[Saved entries]

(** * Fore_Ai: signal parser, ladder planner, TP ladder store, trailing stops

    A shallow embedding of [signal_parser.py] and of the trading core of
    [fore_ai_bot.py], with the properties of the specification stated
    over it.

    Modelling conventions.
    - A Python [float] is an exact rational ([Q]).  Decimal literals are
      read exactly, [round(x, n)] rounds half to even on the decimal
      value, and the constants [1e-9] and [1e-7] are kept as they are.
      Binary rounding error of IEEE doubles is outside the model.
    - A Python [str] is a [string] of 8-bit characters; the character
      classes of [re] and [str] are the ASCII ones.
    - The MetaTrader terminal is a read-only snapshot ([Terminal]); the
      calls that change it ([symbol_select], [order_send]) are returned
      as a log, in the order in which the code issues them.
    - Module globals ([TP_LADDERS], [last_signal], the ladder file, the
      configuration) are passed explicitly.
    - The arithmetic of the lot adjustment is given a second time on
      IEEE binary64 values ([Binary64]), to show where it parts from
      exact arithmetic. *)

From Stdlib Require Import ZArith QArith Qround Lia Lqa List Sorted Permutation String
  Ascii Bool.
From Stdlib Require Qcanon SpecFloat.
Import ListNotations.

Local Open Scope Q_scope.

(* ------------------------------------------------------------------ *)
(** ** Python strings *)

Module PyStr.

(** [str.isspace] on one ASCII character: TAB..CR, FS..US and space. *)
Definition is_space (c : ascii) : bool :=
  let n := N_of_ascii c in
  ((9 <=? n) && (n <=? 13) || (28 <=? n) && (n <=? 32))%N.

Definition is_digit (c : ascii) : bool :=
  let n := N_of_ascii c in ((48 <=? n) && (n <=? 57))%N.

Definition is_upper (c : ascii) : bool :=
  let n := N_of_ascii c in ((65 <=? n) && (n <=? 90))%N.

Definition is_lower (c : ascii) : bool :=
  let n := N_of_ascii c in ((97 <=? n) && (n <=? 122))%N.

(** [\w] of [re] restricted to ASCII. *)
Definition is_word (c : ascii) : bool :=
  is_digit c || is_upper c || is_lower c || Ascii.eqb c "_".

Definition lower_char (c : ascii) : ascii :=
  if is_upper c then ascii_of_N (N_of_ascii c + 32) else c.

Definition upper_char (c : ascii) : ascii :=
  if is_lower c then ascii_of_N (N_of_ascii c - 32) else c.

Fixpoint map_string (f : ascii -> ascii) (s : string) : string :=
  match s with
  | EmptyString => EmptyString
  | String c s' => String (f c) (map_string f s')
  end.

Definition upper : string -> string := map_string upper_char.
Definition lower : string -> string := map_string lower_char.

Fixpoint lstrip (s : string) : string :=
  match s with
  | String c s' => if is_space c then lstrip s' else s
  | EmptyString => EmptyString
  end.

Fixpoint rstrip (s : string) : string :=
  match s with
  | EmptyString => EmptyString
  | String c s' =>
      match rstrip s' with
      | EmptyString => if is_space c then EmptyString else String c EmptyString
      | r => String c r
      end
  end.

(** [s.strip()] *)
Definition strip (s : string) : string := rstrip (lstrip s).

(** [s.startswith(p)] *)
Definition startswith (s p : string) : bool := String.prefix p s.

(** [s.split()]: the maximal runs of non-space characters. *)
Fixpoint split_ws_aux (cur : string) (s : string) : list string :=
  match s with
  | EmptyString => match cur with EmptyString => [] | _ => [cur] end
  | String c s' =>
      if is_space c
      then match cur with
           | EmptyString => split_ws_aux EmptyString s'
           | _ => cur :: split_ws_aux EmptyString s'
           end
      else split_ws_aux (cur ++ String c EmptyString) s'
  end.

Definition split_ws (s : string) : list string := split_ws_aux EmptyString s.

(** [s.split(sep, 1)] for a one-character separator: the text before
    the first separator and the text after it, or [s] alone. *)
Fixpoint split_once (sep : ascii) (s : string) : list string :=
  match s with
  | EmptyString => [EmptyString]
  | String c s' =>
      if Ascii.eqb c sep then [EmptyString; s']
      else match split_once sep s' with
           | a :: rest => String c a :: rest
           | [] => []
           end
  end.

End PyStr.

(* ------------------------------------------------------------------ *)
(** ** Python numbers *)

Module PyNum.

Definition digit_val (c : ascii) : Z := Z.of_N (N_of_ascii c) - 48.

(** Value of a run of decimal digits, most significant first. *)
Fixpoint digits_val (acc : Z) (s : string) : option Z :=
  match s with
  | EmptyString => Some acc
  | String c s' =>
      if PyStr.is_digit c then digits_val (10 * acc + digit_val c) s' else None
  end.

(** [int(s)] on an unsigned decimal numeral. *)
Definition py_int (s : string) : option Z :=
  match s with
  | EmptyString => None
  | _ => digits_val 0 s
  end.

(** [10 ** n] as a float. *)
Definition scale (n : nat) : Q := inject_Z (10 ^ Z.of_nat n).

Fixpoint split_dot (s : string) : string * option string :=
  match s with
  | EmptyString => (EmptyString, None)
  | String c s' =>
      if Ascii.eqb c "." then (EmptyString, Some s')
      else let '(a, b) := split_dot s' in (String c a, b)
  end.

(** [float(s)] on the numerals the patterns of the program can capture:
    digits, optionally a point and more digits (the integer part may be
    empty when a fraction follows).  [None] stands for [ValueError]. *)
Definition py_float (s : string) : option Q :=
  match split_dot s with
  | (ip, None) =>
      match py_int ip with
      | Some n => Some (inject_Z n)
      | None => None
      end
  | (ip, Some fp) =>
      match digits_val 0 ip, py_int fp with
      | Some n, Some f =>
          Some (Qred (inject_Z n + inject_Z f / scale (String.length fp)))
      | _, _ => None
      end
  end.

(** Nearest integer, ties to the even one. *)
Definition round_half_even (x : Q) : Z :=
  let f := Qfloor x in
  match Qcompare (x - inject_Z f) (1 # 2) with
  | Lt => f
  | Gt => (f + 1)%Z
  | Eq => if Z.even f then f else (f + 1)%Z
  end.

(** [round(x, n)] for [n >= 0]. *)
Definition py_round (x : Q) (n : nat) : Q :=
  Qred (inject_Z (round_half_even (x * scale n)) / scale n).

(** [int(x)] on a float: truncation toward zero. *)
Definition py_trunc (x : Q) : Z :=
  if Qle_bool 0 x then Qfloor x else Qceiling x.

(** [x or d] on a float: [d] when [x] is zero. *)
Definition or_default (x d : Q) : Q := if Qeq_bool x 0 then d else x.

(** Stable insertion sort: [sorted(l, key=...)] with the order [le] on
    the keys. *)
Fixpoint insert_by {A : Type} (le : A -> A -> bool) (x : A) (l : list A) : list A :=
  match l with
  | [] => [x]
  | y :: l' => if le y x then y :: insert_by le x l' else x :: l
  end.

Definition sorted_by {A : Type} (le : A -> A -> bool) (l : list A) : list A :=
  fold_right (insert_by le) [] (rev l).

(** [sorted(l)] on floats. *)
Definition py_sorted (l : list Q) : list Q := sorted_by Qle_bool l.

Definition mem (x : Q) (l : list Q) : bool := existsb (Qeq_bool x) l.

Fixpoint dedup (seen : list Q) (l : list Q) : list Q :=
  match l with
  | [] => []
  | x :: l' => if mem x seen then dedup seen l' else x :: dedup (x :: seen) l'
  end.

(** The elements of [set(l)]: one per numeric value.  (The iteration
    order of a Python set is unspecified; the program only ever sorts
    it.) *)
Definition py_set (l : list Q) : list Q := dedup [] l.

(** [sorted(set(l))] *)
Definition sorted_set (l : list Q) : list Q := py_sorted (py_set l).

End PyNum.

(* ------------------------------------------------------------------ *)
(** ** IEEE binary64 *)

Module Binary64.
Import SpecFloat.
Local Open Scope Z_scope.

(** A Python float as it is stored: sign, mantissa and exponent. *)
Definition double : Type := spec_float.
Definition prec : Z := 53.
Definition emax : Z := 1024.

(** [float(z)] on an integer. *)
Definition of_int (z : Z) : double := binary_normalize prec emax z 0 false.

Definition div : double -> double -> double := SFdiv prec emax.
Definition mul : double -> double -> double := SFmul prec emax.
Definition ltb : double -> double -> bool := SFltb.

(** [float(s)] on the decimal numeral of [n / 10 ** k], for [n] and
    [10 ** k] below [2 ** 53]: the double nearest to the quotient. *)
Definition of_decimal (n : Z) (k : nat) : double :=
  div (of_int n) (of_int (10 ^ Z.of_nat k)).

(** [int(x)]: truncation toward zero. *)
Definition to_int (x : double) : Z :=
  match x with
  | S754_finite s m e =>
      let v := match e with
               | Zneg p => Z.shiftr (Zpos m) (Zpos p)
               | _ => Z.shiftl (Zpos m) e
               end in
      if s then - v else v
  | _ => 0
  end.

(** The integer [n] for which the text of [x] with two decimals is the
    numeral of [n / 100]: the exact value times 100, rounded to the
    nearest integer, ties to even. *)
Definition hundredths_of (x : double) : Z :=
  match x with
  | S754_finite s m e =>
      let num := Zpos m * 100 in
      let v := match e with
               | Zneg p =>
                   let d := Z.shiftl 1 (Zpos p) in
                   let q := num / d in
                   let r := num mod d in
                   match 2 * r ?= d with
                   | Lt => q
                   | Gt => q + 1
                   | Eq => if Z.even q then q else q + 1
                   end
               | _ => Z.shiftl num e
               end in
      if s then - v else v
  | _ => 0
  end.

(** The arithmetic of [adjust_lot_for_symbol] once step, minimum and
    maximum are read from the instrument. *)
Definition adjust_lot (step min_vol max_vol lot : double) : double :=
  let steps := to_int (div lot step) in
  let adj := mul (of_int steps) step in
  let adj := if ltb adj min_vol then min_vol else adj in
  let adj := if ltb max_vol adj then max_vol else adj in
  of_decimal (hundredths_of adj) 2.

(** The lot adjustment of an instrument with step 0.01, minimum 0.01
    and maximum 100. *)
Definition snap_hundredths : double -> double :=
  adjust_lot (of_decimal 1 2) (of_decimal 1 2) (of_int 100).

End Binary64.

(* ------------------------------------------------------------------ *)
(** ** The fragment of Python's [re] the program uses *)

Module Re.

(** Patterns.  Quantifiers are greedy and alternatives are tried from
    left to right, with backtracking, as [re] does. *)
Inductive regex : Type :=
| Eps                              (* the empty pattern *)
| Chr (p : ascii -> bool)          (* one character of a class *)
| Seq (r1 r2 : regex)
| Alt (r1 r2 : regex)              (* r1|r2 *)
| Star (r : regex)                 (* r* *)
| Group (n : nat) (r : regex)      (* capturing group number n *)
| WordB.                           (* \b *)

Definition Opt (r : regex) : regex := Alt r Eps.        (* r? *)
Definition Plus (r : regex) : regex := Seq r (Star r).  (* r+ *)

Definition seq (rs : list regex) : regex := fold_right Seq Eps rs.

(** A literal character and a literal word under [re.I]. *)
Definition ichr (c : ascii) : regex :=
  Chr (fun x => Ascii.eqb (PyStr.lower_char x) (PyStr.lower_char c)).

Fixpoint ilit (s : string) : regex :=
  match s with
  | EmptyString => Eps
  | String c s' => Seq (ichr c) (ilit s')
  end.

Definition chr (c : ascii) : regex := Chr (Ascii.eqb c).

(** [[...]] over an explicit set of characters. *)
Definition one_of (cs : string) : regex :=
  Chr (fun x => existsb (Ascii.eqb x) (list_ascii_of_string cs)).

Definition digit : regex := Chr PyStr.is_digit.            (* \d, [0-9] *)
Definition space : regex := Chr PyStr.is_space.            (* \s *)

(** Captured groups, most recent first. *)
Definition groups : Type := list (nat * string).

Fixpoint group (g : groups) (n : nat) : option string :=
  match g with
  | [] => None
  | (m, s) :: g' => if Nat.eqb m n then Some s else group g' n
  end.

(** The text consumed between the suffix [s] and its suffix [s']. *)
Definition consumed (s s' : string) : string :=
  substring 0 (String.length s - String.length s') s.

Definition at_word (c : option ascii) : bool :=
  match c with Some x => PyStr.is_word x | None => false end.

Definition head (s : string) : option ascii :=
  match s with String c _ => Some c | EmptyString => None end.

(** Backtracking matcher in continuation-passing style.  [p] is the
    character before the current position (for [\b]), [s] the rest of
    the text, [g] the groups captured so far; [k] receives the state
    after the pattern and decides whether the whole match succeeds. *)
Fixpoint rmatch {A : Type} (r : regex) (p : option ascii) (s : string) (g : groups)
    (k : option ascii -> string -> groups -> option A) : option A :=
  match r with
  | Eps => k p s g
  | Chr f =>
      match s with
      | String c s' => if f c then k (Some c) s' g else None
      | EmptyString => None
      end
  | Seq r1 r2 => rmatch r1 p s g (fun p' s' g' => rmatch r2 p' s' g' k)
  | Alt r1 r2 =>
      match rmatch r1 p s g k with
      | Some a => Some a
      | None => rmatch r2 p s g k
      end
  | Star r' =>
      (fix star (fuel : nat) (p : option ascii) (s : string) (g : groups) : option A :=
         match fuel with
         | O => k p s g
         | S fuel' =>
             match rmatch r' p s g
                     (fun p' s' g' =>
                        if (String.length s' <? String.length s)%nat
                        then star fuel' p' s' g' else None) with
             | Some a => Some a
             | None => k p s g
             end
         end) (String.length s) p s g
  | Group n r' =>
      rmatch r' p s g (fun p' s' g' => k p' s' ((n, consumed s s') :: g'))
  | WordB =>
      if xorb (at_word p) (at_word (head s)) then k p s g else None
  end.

Task directions ->
Which lines above contain the word "consumed"? Copy all of them.

Exercise output ->
(** The text consumed between the suffix [s] and its suffix [s']. *)
Definition consumed (s s' : string) : string :=
      rmatch r' p s g (fun p' s' g' => k p' s' ((n, consumed s s') :: g'))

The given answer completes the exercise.